(** * adapt-authoring-content: the content hierarchy mutation engine

    A shallow embedding of [lib/ContentModule.js].  Documents are records,
    the collection is a list in natural (insertion) order, and every
    asynchronous method is a computation in a state-and-exception monad
    over the collection.  A failed computation keeps the writes it made
    before failing: the store has no transactions. *)

From Stdlib Require Import String Bool Arith PeanoNat ZArith Lia List Permutation.
Import ListNotations.

Local Open Scope Z_scope.
Local Open Scope list_scope.

Set Implicit Arguments.

(** ** Data model *)

(** Identifiers are opaque; the store hands them out in increasing order. *)
Definition Id := nat.

Inductive ctype : Type :=
  | course | config | menu | page | article | block | component.

Inductive layout : Type := Lfull | Lleft | Lright.

(** A plugin name as it sits in a JS array: [None] is [undefined]. *)
Definition plugin := option string.

(** A content document, or a payload on its way to the store.  [None] in an
    optional field is JS [undefined]. *)
Record ContentNode : Type := mkNode {
  _id : option Id;
  _type : ctype;
  _parentId : option Id;
  _courseId : option Id;
  _sortOrder : option Z;
  _layout : option layout;
  _component : plugin;
  _enabledPlugins : list plugin;
  _menu : plugin;
  _theme : plugin;
  _trackingId : option string;
  createdBy : option string;
  title : option string;
  body : option string;
  _lang : option string;
  _defaultLanguage : option string
}.

(** A partial object: update data, [customData], [globalData].  The outer
    [None] means the key is absent; [Some None] sets the field to
    [undefined]. *)
Record Delta : Type := mkDelta {
  d_type : option ctype;
  d_parentId : option (option Id);
  d_courseId : option (option Id);
  d_sortOrder : option (option Z);
  d_layout : option (option layout);
  d_component : option plugin;
  d_enabledPlugins : option (list plugin);
  d_menu : option plugin;
  d_theme : option plugin;
  d_trackingId : option (option string);
  d_createdBy : option (option string);
  d_title : option (option string);
  d_body : option (option string);
  d_lang : option (option string);
  d_defaultLanguage : option (option string)
}.

(** [{}] *)
Definition emptyDelta : Delta :=
  mkDelta None None None None None None None None None None None None None None None.

Definition orElse {A} (o : option A) (a : A) : A :=
  match o with Some v => v | None => a end.

(** [Object.assign(n, d)] / [{ ...n, ...d }]: a shallow merge that never
    touches [_id]. *)
Definition assign (n : ContentNode) (d : Delta) : ContentNode :=
  {| _id := _id n;
     _type := orElse (d_type d) (_type n);
     _parentId := orElse (d_parentId d) (_parentId n);
     _courseId := orElse (d_courseId d) (_courseId n);
     _sortOrder := orElse (d_sortOrder d) (_sortOrder n);
     _layout := orElse (d_layout d) (_layout n);
     _component := orElse (d_component d) (_component n);
     _enabledPlugins := orElse (d_enabledPlugins d) (_enabledPlugins n);
     _menu := orElse (d_menu d) (_menu n);
     _theme := orElse (d_theme d) (_theme n);
     _trackingId := orElse (d_trackingId d) (_trackingId n);
     createdBy := orElse (d_createdBy d) (createdBy n);
     title := orElse (d_title d) (title n);
     body := orElse (d_body d) (body n);
     _lang := orElse (d_lang d) (_lang n);
     _defaultLanguage := orElse (d_defaultLanguage d) (_defaultLanguage n) |}.

(** [{ _type }]: an object with only its type set. *)
Definition blank (t : ctype) : ContentNode :=
  mkNode None t None None None None None [] None None None None None None None None.

Definition set_id (i : option Id) (n : ContentNode) : ContentNode :=
  mkNode i (_type n) (_parentId n) (_courseId n) (_sortOrder n) (_layout n)
    (_component n) (_enabledPlugins n) (_menu n) (_theme n) (_trackingId n)
    (createdBy n) (title n) (body n) (_lang n) (_defaultLanguage n).

(** Deltas the module itself writes. *)
Definition dSortOrder (k : option Z) : Delta :=
  mkDelta None None None (Some k) None None None None None None None None None None None.
Definition dCourseId (c : option Id) : Delta :=
  mkDelta None None (Some c) None None None None None None None None None None None None.
Definition dEnabledPlugins (ps : list plugin) : Delta :=
  mkDelta None None None None None None (Some ps) None None None None None None None None.
Definition dCut (p : option Id) (k : option Z) : Delta :=
  mkDelta None (Some p) None (Some k) None None None None None None None None None None None.

(** ** Decidable equalities *)

Definition ctype_eqb (a b : ctype) : bool :=
  match a, b with
  | course, course | config, config | menu, menu | page, page
  | article, article | block, block | component, component => true
  | _, _ => false
  end.

Definition layout_eqb (a b : layout) : bool :=
  match a, b with
  | Lfull, Lfull | Lleft, Lleft | Lright, Lright => true
  | _, _ => false
  end.

Definition option_eqb {A} (eqb : A -> A -> bool) (a b : option A) : bool :=
  match a, b with
  | Some x, Some y => eqb x y
  | None, None => true
  | _, _ => false
  end.

Definition oid_eqb : option Id -> option Id -> bool := option_eqb Nat.eqb.
Definition plugin_eqb : plugin -> plugin -> bool := option_eqb String.eqb.

(** [l.includes(x)] *)
Definition includes {A} (eqb : A -> A -> bool) (l : list A) (x : A) : bool :=
  existsb (eqb x) l.

(** [Array.from(new Set(l))]: first occurrences, in order. *)
Fixpoint uniq {A} (eqb : A -> A -> bool) (seen l : list A) : list A :=
  match l with
  | [] => []
  | x :: l' => if includes eqb seen x then uniq eqb seen l'
               else x :: uniq eqb (seen ++ [x]) l'
  end.

(** ** The store and the monad *)

Inductive error : Type :=
  | NOT_FOUND          (* app.errors.NOT_FOUND *)
  | INVALID_PARENT     (* app.errors.INVALID_PARENT *)
  | ValidationFailure  (* raised by the schema collaborator *)
  | PlainError         (* a bare [Error()] with no code *)
  | TypeError          (* a property read on [undefined] *)
  | OutOfFuel.         (* the call does not return *)

Inductive Write : Type :=
  | WInsert (doc : ContentNode)
  | WUpdate (i : option Id) (d : Delta)
  | WDelete (i : option Id).

(** [docs] is the collection; [nextId] the next identifier the store will
    assign; [writes] the history of store writes, oldest first. *)
Record Store : Type := mkStore {
  docs : list ContentNode;
  nextId : Id;
  writes : list Write
}.

Inductive outcome (A : Type) : Type :=
  | Ok (a : A)
  | Throw (e : error).
Arguments Ok {A} a.
Arguments Throw {A} e.

Definition M (A : Type) : Type := Store -> outcome A * Store.

Definition ret {A} (a : A) : M A := fun s => (Ok a, s).
Definition throw {A} (e : error) : M A := fun s => (Throw e, s).
Definition bind {A B} (m : M A) (k : A -> M B) : M B :=
  fun s => match m s with
           | (Ok a, s') => k a s'
           | (Throw e, s') => (Throw e, s')
           end.

Notation "x <- m ;; k" := (bind m (fun x => k))
  (at level 61, m at next level, right associativity).
Notation "m ;;; k" := (bind m (fun _ => k))
  (at level 61, right associativity).

(** [await Promise.all([a, b])] for two tasks that touch disjoint fields:
    both run, also when the first one rejects; the first rejection wins. *)
Definition both (a b : M unit) : M unit :=
  fun s => match a s with
           | (Ok _, s1) => b s1
           | (Throw e, s1) => (Throw e, snd (b s1))
           end.

Definition when (c : bool) (m : M unit) : M unit := if c then m else ret tt.

(** A query is the predicate it denotes. *)
Definition Query := ContentNode -> bool.

Definition by_id (i : option Id) : Query := fun n => oid_eqb (_id n) i.
Definition by_parent (p : option Id) : Query := fun n => oid_eqb (_parentId n) p.
Definition by_course (c : option Id) : Query := fun n => oid_eqb (_courseId n) c.
Definition by_type (t : ctype) : Query := fun n => ctype_eqb (_type n) t.
Definition qand (p q : Query) : Query := fun n => p n && q n.
Definition qnot (p : Query) : Query := fun n => negb (p n).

____

WHAT THE TASK REQUIRES: Give all of the entries again, word for word.

RESULT OF THE EXERCISE:
(** * adapt-authoring-content: the content hierarchy mutation engine

    A shallow embedding of [lib/ContentModule.js].  Documents are records,
    the collection is a list in natural (insertion) order, and every
    asynchronous method is a computation in a state-and-exception monad
    over the collection.  A failed computation keeps the writes it made
    before failing: the store has no transactions. *)

From Stdlib Require Import String Bool Arith PeanoNat ZArith Lia List Permutation.
Import ListNotations.

Local Open Scope Z_scope.
Local Open Scope list_scope.

Set Implicit Arguments.

(** ** Data model *)

(** Identifiers are opaque; the store hands them out in increasing order. *)
Definition Id := nat.

Inductive ctype : Type :=
  | course | config | menu | page | article | block | component.

Inductive layout : Type := Lfull | Lleft | Lright.

(** A plugin name as it sits in a JS array: [None] is [undefined]. *)
Definition plugin := option string.

(** A content document, or a payload on its way to the store.  [None] in an
    optional field is JS [undefined]. *)
Record ContentNode : Type := mkNode {
  _id : option Id;
  _type : ctype;
  _parentId : option Id;
  _courseId : option Id;
  _sortOrder : option Z;
  _layout : option layout;
  _component : plugin;
  _enabledPlugins : list plugin;
  _menu : plugin;
  _theme : plugin;
  _trackingId : option string;
  createdBy : option string;
  title : option string;
  body : option string;
  _lang : option string;
  _defaultLanguage : option string
}.

(** A partial object: update data, [customData], [globalData].  The outer
    [None] means the key is absent; [Some None] sets the field to
    [undefined]. *)
Record Delta : Type := mkDelta {
  d_type : option ctype;
  d_parentId : option (option Id);
  d_courseId : option (option Id);
  d_sortOrder : option (option Z);
  d_layout : option (option layout);
  d_component : option plugin;
  d_enabledPlugins : option (list plugin);
  d_menu : option plugin;
  d_theme : option plugin;
  d_trackingId : option (option string);
  d_createdBy : option (option string);
  d_title : option (option string);
  d_body : option (option string);
  d_lang : option (option string);
  d_defaultLanguage : option (option string)
}.

(** [{}] *)
Definition emptyDelta : Delta :=
  mkDelta None None None None None None None None None None None None None None None.

Definition orElse {A} (o : option A) (a : A) : A :=
  match o with Some v => v | None => a end.

(** [Object.assign(n, d)] / [{ ...n, ...d }]: a shallow merge that never
    touches [_id]. *)
Definition assign (n : ContentNode) (d : Delta) : ContentNode :=
  {| _id := _id n;
     _type := orElse (d_type d) (_type n);
     _parentId := orElse (d_parentId d) (_parentId n);
     _courseId := orElse (d_courseId d) (_courseId n);
     _sortOrder := orElse (d_sortOrder d) (_sortOrder n);
     _layout := orElse (d_layout d) (_layout n);
     _component := orElse (d_component d) (_component n);
     _enabledPlugins := orElse (d_enabledPlugins d) (_enabledPlugins n);
     _menu := orElse (d_menu d) (_menu n);
     _theme := orElse (d_theme d) (_theme n);
     _trackingId := orElse (d_trackingId d) (_trackingId n);
     createdBy := orElse (d_createdBy d) (createdBy n);
     title := orElse (d_title d) (title n);
     body := orElse (d_body d) (body n);
     _lang := orElse (d_lang d) (_lang n);
     _defaultLanguage := orElse (d_defaultLanguage d) (_defaultLanguage n) |}.

(** [{ _type }]: an object with only its type set. *)
Definition blank (t : ctype) : ContentNode :=
  mkNode None t None None None None None [] None None None None None None None None.

Definition set_id (i : option Id) (n : ContentNode) : ContentNode :=
  mkNode i (_type n) (_parentId n) (_courseId n) (_sortOrder n) (_layout n)
    (_component n) (_enabledPlugins n) (_menu n) (_theme n) (_trackingId n)
    (createdBy n) (title n) (body n) (_lang n) (_defaultLanguage n).

(** Deltas the module itself writes. *)
Definition dSortOrder (k : option Z) : Delta :=
  mkDelta None None None (Some k) None None None None None None None None None None None.
Definition dCourseId (c : option Id) : Delta :=
  mkDelta None None (Some c) None None None None None None None None None None None None.
Definition dEnabledPlugins (ps : list plugin) : Delta :=
  mkDelta None None None None None None (Some ps) None None None None None None None None.
Definition dCut (p : option Id) (k : option Z) : Delta :=
  mkDelta None (Some p) None (Some k) None None None None None None None None None None None.

(** ** Decidable equalities *)

Definition ctype_eqb (a b : ctype) : bool :=
  match a, b with
  | course, course | config, config | menu, menu | page, page
  | article, article | block, block | component, component => true
  | _, _ => false
  end.

Definition layout_eqb (a b : layout) : bool :=
  match a, b with
  | Lfull, Lfull | Lleft, Lleft | Lright, Lright => true
  | _, _ => false
  end.

Definition option_eqb {A} (eqb : A -> A -> bool) (a b : option A) : bool :=
  match a, b with
  | Some x, Some y => eqb x y
  | None, None => true
  | _, _ => false
  end.

Definition oid_eqb : option Id -> option Id -> bool := option_eqb Nat.eqb.
Definition plugin_eqb : plugin -> plugin -> bool := option_eqb String.eqb.

(** [l.includes(x)] *)
Definition includes {A} (eqb : A -> A -> bool) (l : list A) (x : A) : bool :=
  existsb (eqb x) l.

(** [Array.from(new Set(l))]: first occurrences, in order. *)
Fixpoint uniq {A} (eqb : A -> A -> bool) (seen l : list A) : list A :=
  match l with
  | [] => []
  | x :: l' => if includes eqb seen x then uniq eqb seen l'
               else x :: uniq eqb (seen ++ [x]) l'
  end.

(** ** The store and the monad *)

Inductive error : Type :=
  | NOT_FOUND          (* app.errors.NOT_FOUND *)
  | INVALID_PARENT     (* app.errors.INVALID_PARENT *)
  | ValidationFailure  (* raised by the schema collaborator *)
  | PlainError         (* a bare [Error()] with no code *)
  | TypeError          (* a property read on [undefined] *)
  | OutOfFuel.         (* the call does not return *)

Inductive Write : Type :=
  | WInsert (doc : ContentNode)
  | WUpdate (i : option Id) (d : Delta)
  | WDelete (i : option Id).

(** [docs] is the collection; [nextId] the next identifier the store will
    assign; [writes] the history of store writes, oldest first. *)
Record Store : Type := mkStore {
  docs : list ContentNode;
  nextId : Id;
  writes : list Write
}.

Inductive outcome (A : Type) : Type :=
  | Ok (a : A)
  | Throw (e : error).
Arguments Ok {A} a.
Arguments Throw {A} e.

Definition M (A : Type) : Type := Store -> outcome A * Store.

Definition ret {A} (a : A) : M A := fun s => (Ok a, s).
Definition throw {A} (e : error) : M A := fun s => (Throw e, s).
Definition bind {A B} (m : M A) (k : A -> M B) : M B :=
  fun s => match m s with
           | (Ok a, s') => k a s'
           | (Throw e, s') => (Throw e, s')
           end.

Notation "x <- m ;; k" := (bind m (fun x => k))
  (at level 61, m at next level, right associativity).
Notation "m ;;; k" := (bind m (fun _ => k))
  (at level 61, right associativity).

(** [await Promise.all([a, b])] for two tasks that touch disjoint fields:
    both run, also when the first one rejects; the first rejection wins. *)
Definition both (a b : M unit) : M unit :=
  fun s => match a s with
           | (Ok _, s1) => b s1
           | (Throw e, s1) => (Throw e, snd (b s1))
           end.

Definition when (c : bool) (m : M unit) : M unit := if c then m else ret tt.

(** A query is the predicate it denotes. *)
Definition Query := ContentNode -> bool.

Definition by_id (i : option Id) : Query := fun n => oid_eqb (_id n) i.
Definition by_parent (p : option Id) : Query := fun n => oid_eqb (_parentId n) p.
Definition by_course (c : option Id) : Query := fun n => oid_eqb (_courseId n) c.
Definition by_type (t : ctype) : Query := fun n => ctype_eqb (_type n) t.
Definition qand (p q : Query) : Query := fun n => p n && q n.
Definition qnot (p : Query) : Query := fun n => negb (p n).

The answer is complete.